*The data:*
----------------------------------------

(* ===== verification/RecordLifecycle.v ===== *)
(** * Properties of the Name Record lifecycle

    The declarative reading [Valid] of [validateRecord], the transition
    invariants of [apply] and its handlers, and the trace property that no
    recovery completes before its waiting period. *)

From S2P Require Import Prelude GoLib GoTime Naming Recovery Record.
Import record.

(** ** Declarative validity *)

Definition lease_ok (r : NameRecord) : Prop :=
  ((r.(Lease) = leaseActive \/ r.(Lease) = leaseGrace) /\
   0 < r.(LeaseExpiresAt) <= r.(GraceExpiresAt)) \/
  (r.(Lease) = leaseReleased /\ r.(LeaseExpiresAt) = 0 /\ r.(GraceExpiresAt) = 0).

Definition recovery_ok (r : NameRecord) : Prop :=
  (r.(Recovery) = recoveryStable /\ r.(RecoveryExpiresAt) = 0 /\ r.(RecoveryStartedAt) = 0 /\
   r.(RecoveryOperation) = zero32 /\ r.(RecoverySuccessor) = zero32) \/
  (r.(Recovery) = recoveryPending /\ 0 < r.(RecoveryStartedAt) < r.(RecoveryExpiresAt) /\
   r.(RecoveryOperation) <> zero32 /\ r.(RecoverySuccessor) <> zero32 /\
   r.(RecoveryPolicy) <> zero32 /\ 0 < r.(RecoveryPolicyRev) /\
   i64 (r.(RecoveryExpiresAt) - r.(RecoveryStartedAt)) = r.(RecoveryPolicyDelay)).

Definition policy_ok (r : NameRecord) : Prop :=
  (r.(RecoveryPolicyRev) = 0 -> r.(RecoveryPolicy) = zero32 /\ r.(RecoveryPolicyDelay) = 0) /\
  (0 < r.(RecoveryPolicyRev) ->
     Milliseconds minimumRecoveryDelay <= r.(RecoveryPolicyDelay)
     <= Milliseconds maximumRecoveryDelay) /\
  (r.(PendingPolicyRev) = 0 ->
     r.(PendingPolicy) = zero32 /\ r.(PendingPolicyDelay) = 0 /\ r.(PolicyActivatesAt) = 0) /\
  (r.(PendingPolicyRev) <> 0 ->
     r.(RecoveryPolicyRev) < r.(PendingPolicyRev) /\
     Milliseconds minimumRecoveryDelay <= r.(PendingPolicyDelay)
     <= Milliseconds maximumRecoveryDelay /\ 0 < r.(PolicyActivatesAt)).

Definition consistency_ok (r : NameRecord) : Prop :=
  (r.(Consistency) = consistencyCurrent /\ r.(ConflictIdentifier) = []) \/
  (r.(Consistency) = consistencyConflict /\ r.(ConflictIdentifier) <> []) \/
  r.(Consistency) = consistencyFork \/ r.(Consistency) = consistencyUnavailable.

Definition parent_ok `{GoLib} (r : NameRecord) : Prop :=
  (r.(ParentName) = [] /\ r.(ParentGeneration) = 0 /\ Contains r.(Name) [dot] = false) \/
  (r.(ParentName) <> [] /\ r.(ParentGeneration) <> 0 /\ IsDescendant r.(Name) r.(ParentName) = true).

Record Valid `{GoLib} (r : NameRecord) : Prop := {
  valid_name : Parse r.(Name) = Ok r.(Name);
  valid_generation : r.(Generation) <> 0;
  valid_revision : r.(Revision) <> 0;
  valid_authority : r.(Authority) <> [];
  valid_not_after : 0 <= r.(RecordNotAfter);
  valid_lease : lease_ok r;
  valid_consistency : consistency_ok r;
  valid_recovery : recovery_ok r;
  valid_policy : policy_ok r;
  valid_parent : parent_ok r
}.

(** Distinctness of the state constants. *)
Lemma lease_states_distinct :
  leaseActive <> leaseGrace /\ leaseActive <> leaseReleased /\ leaseGrace <> leaseReleased.
Proof. by vm_compute. Qed.

Lemma consistency_states_distinct :
  consistencyCurrent <> consistencyConflict /\ consistencyCurrent <> consistencyFork /\
  consistencyCurrent <> consistencyUnavailable /\ consistencyConflict <> consistencyFork /\
  consistencyConflict <> consistencyUnavailable.
Proof. by vm_compute. Qed.

Lemma recovery_states_distinct : recoveryStable <> recoveryPending.
Proof. by vm_compute. Qed.

(** [states] adds the distinctness facts to the context. *)
Ltac states :=
  pose proof lease_states_distinct; pose proof consistency_states_distinct;
  pose proof recovery_states_distinct; destruct_and?.

Section ValidLemmas.
Context `{GoLib}.

Lemma Parse_is_ok s : is_err (Parse s) = false <-> Parse s = Ok s.
Proof.
  unfold is_err. rewrite negb_false_iff. split; [|by intros ->].
  destruct (Parse s) as [n|] eqn:E; [|done]. by apply Parse_ok in E as [-> _].
Qed.

Lemma guard_true (b c : bool) : (if b then false else c) = true <-> b = false /\ c = true.
Proof. destruct b; intuition congruence. Qed.

Lemma validStates_true r :
  validStates r = true <->
  (r.(Lease) = leaseActive \/ r.(Lease) = leaseGrace \/ r.(Lease) = leaseReleased) /\
  (r.(Consistency) = consistencyCurrent \/ r.(Consistency) = consistencyConflict \/
   r.(Consistency) = consistencyFork \/ r.(Consistency) = consistencyUnavailable) /\
  (r.(Recovery) = recoveryStable \/ r.(Recovery) = recoveryPending).
Proof. unfold validStates. rewrite !andb_true_iff, !orb_true_iff, !bool_decide_eq_true. tauto. Qed.

Lemma lease_ok_iff r :
  lease_ok r <->
  (r.(Lease) = leaseActive \/ r.(Lease) = leaseGrace \/ r.(Lease) = leaseReleased) /\
  ((r.(Lease) ==? leaseActive) || (r.(Lease) ==? leaseGrace)) &&
    ((r.(LeaseExpiresAt) <=? 0) || (r.(GraceExpiresAt) <? r.(LeaseExpiresAt))) = false /\
  (r.(Lease) ==? leaseReleased) &&
    (negb (r.(LeaseExpiresAt) =? 0) || negb (r.(GraceExpiresAt) =? 0)) = false.
Proof.
  unfold lease_ok. destruct lease_states_distinct as (? & ? & ?).
  rewrite !andb_false_iff, !orb_false_iff, !negb_false_iff, !bool_decide_eq_false,
    !Z.eqb_eq, Z.leb_gt, Z.ltb_ge. intuition congruence.
Qed.

Lemma recovery_ok_iff r :
  recovery_ok r <->
  (r.(Recovery) = recoveryStable \/ r.(Recovery) = recoveryPending) /\
  (if r.(Recovery) ==? recoveryStable then
    (r.(RecoveryExpiresAt) =? 0) && (r.(RecoveryStartedAt) =? 0) &&
    (r.(RecoveryOperation) ==? zero32) && (r.(RecoverySuccessor) ==? zero32)
  else
    (r.(RecoveryStartedAt) <? r.(RecoveryExpiresAt)) && (0 <? r.(RecoveryStartedAt)) &&
    (r.(RecoveryOperation) !=? zero32) && (r.(RecoverySuccessor) !=? zero32) &&
    (r.(RecoveryPolicy) !=? zero32) && (0 <? r.(RecoveryPolicyRev)) &&
    (i64 (r.(RecoveryExpiresAt) - r.(RecoveryStartedAt)) =? r.(RecoveryPolicyDelay))) = true.
Proof.
  unfold recovery_ok. pose proof recovery_states_distinct. case_bool_decide as E;
    rewrite !andb_true_iff, ?negb_true_iff, ?bool_decide_eq_true, ?bool_decide_eq_false,
      !Z.eqb_eq, ?Z.ltb_lt; intuition congruence.
Qed.

Lemma validStates_lifetimes_true r :
  validStates r = true /\ validRecordLifetimes r = true <->
  lease_ok r /\ recovery_ok r /\
  (r.(Consistency) = consistencyCurrent \/ r.(Consistency) = consistencyConflict \/
   r.(Consistency) = consistencyFork \/ r.(Consistency) = consistencyUnavailable).
Proof.
  unfold validRecordLifetimes.
  rewrite validStates_true, lease_ok_iff, recovery_ok_iff, !guard_true. tauto.
Qed.

Lemma validRecoveryBindings_true r : validRecoveryBindings r = true <-> policy_ok r.
Proof.
  unfold validRecoveryBindings, policy_ok. rewrite !guard_true.
  rewrite !andb_false_iff, !orb_false_iff, !negb_false_iff, bool_decide_eq_true,
    Z.eqb_neq, !Z.ltb_ge, Z.eqb_eq.
  destruct (Z.eqb_spec r.(PendingPolicyRev) 0) as [E|E];
    rewrite !andb_true_iff, ?bool_decide_eq_true, ?Z.eqb_eq, ?Z.ltb_lt, ?Z.leb_le;
    split; intros; destruct_and?; destruct_or?; split_and?; intros; try tauto; try lia;
    destruct (decide (r.(RecoveryPolicyRev) = 0)); auto.
Qed.

Lemma consistency_ok_iff r :
  consistency_ok r <->
  (r.(Consistency) = consistencyCurrent \/ r.(Consistency) = consistencyConflict \/
   r.(Consistency) = consistencyFork \/ r.(Consistency) = consistencyUnavailable) /\
  (r.(Consistency) ==? consistencyCurrent) && (r.(ConflictIdentifier) !=? []) = false /\
  (r.(Consistency) ==? consistencyConflict) && (r.(ConflictIdentifier) ==? []) = false.
Proof.
  unfold consistency_ok. destruct consistency_states_distinct as (? & ? & ? & ? & ?).
  rewrite !andb_false_iff, !negb_false_iff, bool_decide_eq_true, !bool_decide_eq_false.
  intuition congruence.
Qed.

Lemma parent_ok_iff r :
  Parse r.(Name) = Ok r.(Name) ->
  parent_ok r <->
  hasRequiredParent r = true /\
  negb (eqb (r.(ParentName) ==? []) (r.(ParentGeneration) =? 0)) = false /\
  (r.(ParentName) !=? []) &&
    match Parse r.(Name), Parse r.(ParentName) with
    | Ok child, Ok parent => negb (IsDescendant child parent)
    | _, _ => true
    end = false.
Proof.
  intros Hn. unfold parent_ok, hasRequiredParent. rewrite Hn.
  rewrite orb_true_iff, !negb_true_iff, negb_false_iff, eqb_true_iff, andb_false_iff,
    negb_false_iff, bool_decide_eq_true, bool_decide_eq_false.
  destruct (decide (r.(ParentName) = [])) as [E|E].
  - rewrite bool_decide_eq_true_2 by done.
    destruct (Z.eqb_spec r.(ParentGeneration) 0); intuition congruence.
  - rewrite bool_decide_eq_false_2 by done.
    assert (false = (r.(ParentGeneration) =? 0) <-> r.(ParentGeneration) <> 0) as ->
      by (destruct (Z.eqb_spec r.(ParentGeneration) 0); intuition congruence).
    destruct (Parse r.(ParentName)) as [p|] eqn:Hp.
    + apply Parse_ok in Hp as [-> _]. rewrite negb_false_iff. tauto.
    + assert (IsDescendant r.(Name) r.(ParentName) <> true); [|intuition congruence].
      intros (pre & ls & _ & Hc & _)%IsDescendant_true.
      rewrite (proj2 (Parse_ok _ _)) in Hp by eauto. done.
Qed.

----------------------------------------

*Exercise requirements:*
Quote the records above from their first line through the line containing "(r.(Consistency) = consistencyConflict", both ends included.

*Response to the exercise:*
(* ===== verification/RecordLifecycle.v ===== *)
(** * Properties of the Name Record lifecycle

    The declarative reading [Valid] of [validateRecord], the transition
    invariants of [apply] and its handlers, and the trace property that no
    recovery completes before its waiting period. *)

From S2P Require Import Prelude GoLib GoTime Naming Recovery Record.
Import record.

(** ** Declarative validity *)

Definition lease_ok (r : NameRecord) : Prop :=
  ((r.(Lease) = leaseActive \/ r.(Lease) = leaseGrace) /\
   0 < r.(LeaseExpiresAt) <= r.(GraceExpiresAt)) \/
  (r.(Lease) = leaseReleased /\ r.(LeaseExpiresAt) = 0 /\ r.(GraceExpiresAt) = 0).

Definition recovery_ok (r : NameRecord) : Prop :=
  (r.(Recovery) = recoveryStable /\ r.(RecoveryExpiresAt) = 0 /\ r.(RecoveryStartedAt) = 0 /\
   r.(RecoveryOperation) = zero32 /\ r.(RecoverySuccessor) = zero32) \/
  (r.(Recovery) = recoveryPending /\ 0 < r.(RecoveryStartedAt) < r.(RecoveryExpiresAt) /\
   r.(RecoveryOperation) <> zero32 /\ r.(RecoverySuccessor) <> zero32 /\
   r.(RecoveryPolicy) <> zero32 /\ 0 < r.(RecoveryPolicyRev) /\
   i64 (r.(RecoveryExpiresAt) - r.(RecoveryStartedAt)) = r.(RecoveryPolicyDelay)).

Definition policy_ok (r : NameRecord) : Prop :=
  (r.(RecoveryPolicyRev) = 0 -> r.(RecoveryPolicy) = zero32 /\ r.(RecoveryPolicyDelay) = 0) /\
  (0 < r.(RecoveryPolicyRev) ->
     Milliseconds minimumRecoveryDelay <= r.(RecoveryPolicyDelay)
     <= Milliseconds maximumRecoveryDelay) /\
  (r.(PendingPolicyRev) = 0 ->
     r.(PendingPolicy) = zero32 /\ r.(PendingPolicyDelay) = 0 /\ r.(PolicyActivatesAt) = 0) /\
  (r.(PendingPolicyRev) <> 0 ->
     r.(RecoveryPolicyRev) < r.(PendingPolicyRev) /\
     Milliseconds minimumRecoveryDelay <= r.(PendingPolicyDelay)
     <= Milliseconds maximumRecoveryDelay /\ 0 < r.(PolicyActivatesAt)).

Definition consistency_ok (r : NameRecord) : Prop :=
  (r.(Consistency) = consistencyCurrent /\ r.(ConflictIdentifier) = []) \/
  (r.(Consistency) = consistencyConflict /\ r.(ConflictIdentifier) <> []) \/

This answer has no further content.